* [EXERCISE]
Scan the entries below line by line and state how many lines contain the string "Stdlib", giving only the number.

* [STORED DATA]
(** * Particle field (index.js): population sizing, particle physics,
      cursor state and the grid-bucketed proximity linker.

    Numbers.  JavaScript numbers are modelled exactly: canvas dimensions
    are integers ([Z]); particle coordinates, velocities, sizes and
    opacities are rationals ([Q]), i.e. the arithmetic of the source
    without rounding.  [Math.sqrt] has no rational counterpart and is a
    parameter [sqrt : Q -> Q] of the sections that call it; the
    properties of the square root that a result depends on are stated as
    section hypotheses.  [Math.cos], [Math.sin] and [Math.PI] only occur
    in the constructor, which is stated over the real numbers. *)

From Stdlib Require Import ZArith QArith Qround Lia List Bool Ascii.
From Stdlib Require Import Reals Psatz.
From stdpp Require Import base option list strings pretty gmap.

Close Scope R_scope.
Close Scope Q_scope.

(* ===================================================================== *)
(** * Population manager: [adjustParticleCount]                          *)
(* ===================================================================== *)

Module Population.
Local Open Scope Z_scope.

(** The [canvas] object, as far as the program reads it. *)
Record Canvas := mkCanvas { width : Z; height : Z }.

Record ParticleConfig := mkConfig {
  heightConditions   : list Z;
  widthConditions    : list Z;
  particlesForHeight : list Z;
  particlesForWidth  : list Z
}.

Definition particleConfig : ParticleConfig := {|
  heightConditions   := [200; 300; 400; 500; 600];
  widthConditions    := [450; 600; 900; 1200; 1600];
  particlesForHeight := [40; 60; 70; 90; 110];
  particlesForWidth  := [40; 50; 70; 90; 110]
|}.

(** [for (i = 0; i < conds.length; i++) if (v < conds[i]) { found i; break }]:
    the index of the first threshold that [v] is strictly below.
    Both loops of [adjustParticleCount] have this shape. *)
Fixpoint firstBelow (v : Z) (conds : list Z) (i : nat) : option nat :=
  match conds with
  | [] => None
  | c :: rest => if v <? c then Some i else firstBelow v rest (S i)
  end.

(** [arr[i]] on an array of numbers; the two tables have as many entries
    as their threshold arrays, so the default is never read. *)
Definition at_index (arr : list Z) (i : nat) : Z := nth i arr 0.

Definition adjustParticleCount (canvas : Canvas) : Z :=
  let numParticles := 130 in
  let numParticles :=
    match firstBelow (height canvas) (heightConditions particleConfig) 0 with
    | Some i => at_index (particlesForHeight particleConfig) i
    | None => numParticles
    end in
  let numParticles :=
    match firstBelow (width canvas) (widthConditions particleConfig) 0 with
    | Some i => Z.min numParticles (at_index (particlesForWidth particleConfig) i)
    | None => numParticles
    end in
  numParticles.

(** The two tables as the specification words them. *)
Definition heightCandidate (h : Z) : Z :=
  if h <? 200 then 40 else if h <? 300 then 60 else if h <? 400 then 70
  else if h <? 500 then 90 else if h <? 600 then 110 else 130.

Definition widthClamp (w n : Z) : Z :=
  if w <? 450 then Z.min n 40 else if w <? 600 then Z.min n 50
  else if w <? 900 then Z.min n 70 else if w <? 1200 then Z.min n 90
  else if w <? 1600 then Z.min n 110 else n.

End Population.

(* ===================================================================== *)
(** * Cursor state: the [mouse] accessor object and its two handlers     *)
(* ===================================================================== *)

Module Mouse.

(** The closure variable [state]; [null] is [None]. *)
Record State := mkState { x : option Q; y : option Q }.

(** [let state = { x: null, y: null }] *)
Definition initial : State := {| x := None; y := None |}.

(** [set({ x, y }) { state = { x, y }; }]: the argument is any object;
    its two properties become the new state together. *)
Definition set (arg : State) (state : State) : State :=
  {| x := x arg; y := y arg |}.

(** [reset() { state = { x: null, y: null }; }] *)
Definition reset (state : State) : State := {| x := None; y := None |}.

(** The events the canvas listens to; [clientX]/[clientY] of a
    [MouseEvent] are numbers. *)
Inductive Event :=
| mousemove (clientX clientY : Q)
| mouseleave.

(** The registered listeners. *)
Definition handle (e : Event) (state : State) : State :=
  match e with
  | mousemove clientX clientY =>
      set {| x := Some clientX; y := Some clientY |} state
  | mouseleave => reset state
  end.

(** Events are delivered one at a time, between frames. *)
Definition deliver (es : list Event) (state : State) : State :=
  fold_left (fun st e => handle e st) es state.

(** Both coordinates present or both absent. *)
Definition paired (st : State) : Prop := x st = None <-> y st = None.

(** What the update model asks of the cursor. *)
Definition isNull (v : option Q) : bool :=
  match v with None => true | Some _ => false end.

(** [ToNumber] on a coordinate: [null] converts to [0] in arithmetic. *)
Definition toNumber (v : option Q) : Q :=
  match v with Some q => q | None => 0%Q end.

End Mouse.

(* ===================================================================== *)
(** * The particle entity and its [update] step                          *)
(* ===================================================================== *)

Module Physics.
Import Population.
Local Open Scope Q_scope.

(** The fields [Object.assign] gives a particle, in the source's order.
    The number type is a parameter: rationals for [update], reals for
    the constructor. *)
Record Particle (num : Type) := mkParticle {
  isFirework    : bool;
  x             : num;
  y             : num;
  vx            : num;
  vy            : num;
  size          : num;
  gray          : num;
  alpha         : num;
  sizeDirection : num;
  trail         : list num
}.
Arguments mkParticle {num}.
Arguments isFirework {num}.
Arguments x {num}.
Arguments y {num}.
Arguments vx {num}.
Arguments vy {num}.
Arguments size {num}.
Arguments gray {num}.
Arguments alpha {num}.
Arguments sizeDirection {num}.
Arguments trail {num}.

(** Assignments to one field of [this]. *)
Definition set_x {num} (v : num) (p : Particle num) : Particle num :=
  mkParticle (isFirework p) v (y p) (vx p) (vy p) (size p) (gray p)
             (alpha p) (sizeDirection p) (trail p).
Definition set_y {num} (v : num) (p : Particle num) : Particle num :=
  mkParticle (isFirework p) (x p) v (vx p) (vy p) (size p) (gray p)
             (alpha p) (sizeDirection p) (trail p).
Definition set_vx {num} (v : num) (p : Particle num) : Particle num :=
  mkParticle (isFirework p) (x p) (y p) v (vy p) (size p) (gray p)
             (alpha p) (sizeDirection p) (trail p).
Definition set_vy {num} (v : num) (p : Particle num) : Particle num :=
  mkParticle (isFirework p) (x p) (y p) (vx p) v (size p) (gray p)
             (alpha p) (sizeDirection p) (trail p).
Definition set_size {num} (v : num) (p : Particle num) : Particle num :=
  mkParticle (isFirework p) (x p) (y p) (vx p) (vy p) v (gray p)
             (alpha p) (sizeDirection p) (trail p).
Definition set_alpha {num} (v : num) (p : Particle num) : Particle num :=
  mkParticle (isFirework p) (x p) (y p) (vx p) (vy p) (size p) (gray p)
             v (sizeDirection p) (trail p).
Definition set_sizeDirection {num} (v : num) (p : Particle num)
  : Particle num :=
  mkParticle (isFirework p) (x p) (y p) (vx p) (vy p) (size p) (gray p)
             (alpha p) v (trail p).

(** What [update] reads besides [this] and its argument: the canvas, the
    global [autoDrift] and the sequence of values [Math.random()] returns
    ([random n] is the value of the [n]-th call). *)
Record World := mkWorld {
  canvas    : Canvas;
  autoDrift : bool;
  random    : nat -> Q
}.

(** Computations that call [Math.random()] and divide.  The state is the
    number of [Math.random()] calls made so far; a division whose divisor
    is zero has no rational result and ends the computation with [None]. *)
Definition M (A : Type) : Type := nat -> option (A * nat).

Definition ret {A} (a : A) : M A := fun n => Some (a, n).

Definition bind {A B} (m : M A) (k : A -> M B) : M B :=
  fun n => match m n with
           | Some (a, n') => k a n'
           | None => None
           end.

Notation "'do' a <- m ; k" := (bind m (fun a => k))
  (at level 10, a name, m at level 100, k at level 200).

Definition mathRandom (w : World) : M Q := fun n => Some (random w n, S n).

Definition divide (a b : Q) : M Q :=
  fun n => if Qeq_bool b 0 then None else Some (a / b, n).

(** [m], started after [n] draws, returns a value that satisfies
    [post]. *)
Definition returns {A} (m : M A) (n : nat) (post : A -> Prop) : Prop :=
  exists a n', m n = Some (a, n') /\ post a.

(** Comparisons and truthiness of numbers. *)
Definition ltb (a b : Q) : bool := negb (Qle_bool b a).
Definition leb (a b : Q) : bool := Qle_bool a b.
Definition truthy (a : Q) : bool := negb (Qeq_bool a 0).

Section WithSqrt.
Variable sqrt : Q -> Q.

(** [const dist = mouse.x !== null
       ? (mouse.x - this.x) ** 2 + (mouse.y - this.y) ** 2 : 0] *)
Definition cursorDist (mouse : Mouse.State) (this : Particle Q) : Q :=
  if negb (Mouse.isNull (Mouse.x mouse))
  then (Mouse.toNumber (Mouse.x mouse) - x this) ^ 2
       + (Mouse.toNumber (Mouse.y mouse) - y this) ^ 2
  else 0.

(** The ambient branch, [if (!this.isFirework) { ... }]. *)
Definition ambientStep (w : World) (mouse : Mouse.State) (dist : Q)
    (this : Particle Q) : M (Particle Q) :=
  do force <- (if truthy dist && ltb dist 22500
               then divide (22500 - dist) 22500 else ret 0);
  do this <- (if Mouse.isNull (Mouse.x mouse) && autoDrift w
              then do r1 <- mathRandom w;
                   let this := set_vx (vx this + (r1 - 0.5) * 0.03) this in
                   do r2 <- mathRandom w;
                   ret (set_vy (vy this + (r2 - 0.5) * 0.03) this)
              else ret this);
  do this <- (if truthy dist
              then let sqrtDist := sqrt dist in
                   do ux <- divide (Mouse.toNumber (Mouse.x mouse) - x this)
                                   sqrtDist;
                   let this := set_vx (vx this + ux * force * 0.1) this in
                   do uy <- divide (Mouse.toNumber (Mouse.y mouse) - y this)
                                   sqrtDist;
                   ret (set_vy (vy this + uy * force * 0.1) this)
              else ret this);
  let this :=
    set_vx (vx this * (if negb (Mouse.isNull (Mouse.x mouse))
                       then 0.99 else 0.998)) this in
  let this :=
    set_vy (vy this * (if negb (Mouse.isNull (Mouse.y mouse))
                       then 0.99 else 0.998)) this in
  ret this.

(** The firework branch, [else { this.alpha -= 0.02; }]. *)
Definition fireworkStep (this : Particle Q) : Particle Q :=
  set_alpha (alpha this - 0.02) this.

(** [this.x += this.vx; this.y += this.vy;] *)
Definition integrate (this : Particle Q) : Particle Q :=
  let this := set_x (x this + vx this) this in
  set_y (y this + vy this) this.

(** [if (this.x <= 0 || this.x >= canvas.width - 1) this.vx *= -0.9;
     if (this.y < 0 || this.y > canvas.height) this.vy *= -0.9;] *)
Definition bounce (w : World) (this : Particle Q) : Particle Q :=
  let this :=
    if leb (x this) 0 || leb (inject_Z (width (canvas w)) - 1) (x this)
    then set_vx (vx this * -0.9) this else this in
  if ltb (y this) 0 || ltb (inject_Z (height (canvas w))) (y this)
  then set_vy (vy this * -0.9) this else this.

(** [this.size += this.sizeDirection * 0.1;
     if (this.size > 4 || this.size < 1) this.sizeDirection *= -1;] *)
Definition pulse (this : Particle Q) : Particle Q :=
  let this := set_size (size this + sizeDirection this * 0.1) this in
  if ltb 4 (size this) || ltb (size this) 1
  then set_sizeDirection (sizeDirection this * -1) this else this.

Definition update (w : World) (mouse : Mouse.State) (this : Particle Q)
  : M (Particle Q) :=
  let dist := cursorDist mouse this in
  do this <- (if negb (isFirework this)
              then ambientStep w mouse dist this
              else ret (fireworkStep this));
  let this := integrate this in
  let this := bounce w this in
  let this := pulse this in
  ret this.

(** The tail of [update] that both branches share. *)
Definition finish (w : World) (q : Particle Q) : Particle Q :=
  pulse (bounce w (integrate q)).

(** [return this.isFirework && this.alpha <= 0;] *)
Definition isDead (this : Particle Q) : bool :=
  isFirework this && leb (alpha this) 0.

(** [q] differs from [p] in its velocity at most. *)
Definition sameButVelocity (p q : Particle Q) : Prop :=
  isFirework q = isFirework p /\ x q = x p /\ y q = y p
  /\ size q = size p /\ gray q = gray p /\ alpha q = alpha p
  /\ sizeDirection q = sizeDirection p /\ trail q = trail p.

(** The size is within one step of [[1, 4]], the direction is a unit, and
    outside [[1, 4]] the direction points back inside. *)
Definition pulsing (p : Particle Q) : Prop :=
  (sizeDirection p == 1 \/ sizeDirection p == -1)
  /\ 0.9 <= size p <= 4.1
  /\ (4 < size p -> sizeDirection p == -1)
  /\ (size p < 1 -> sizeDirection p == 1).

* [OUTPUT BELOW]
2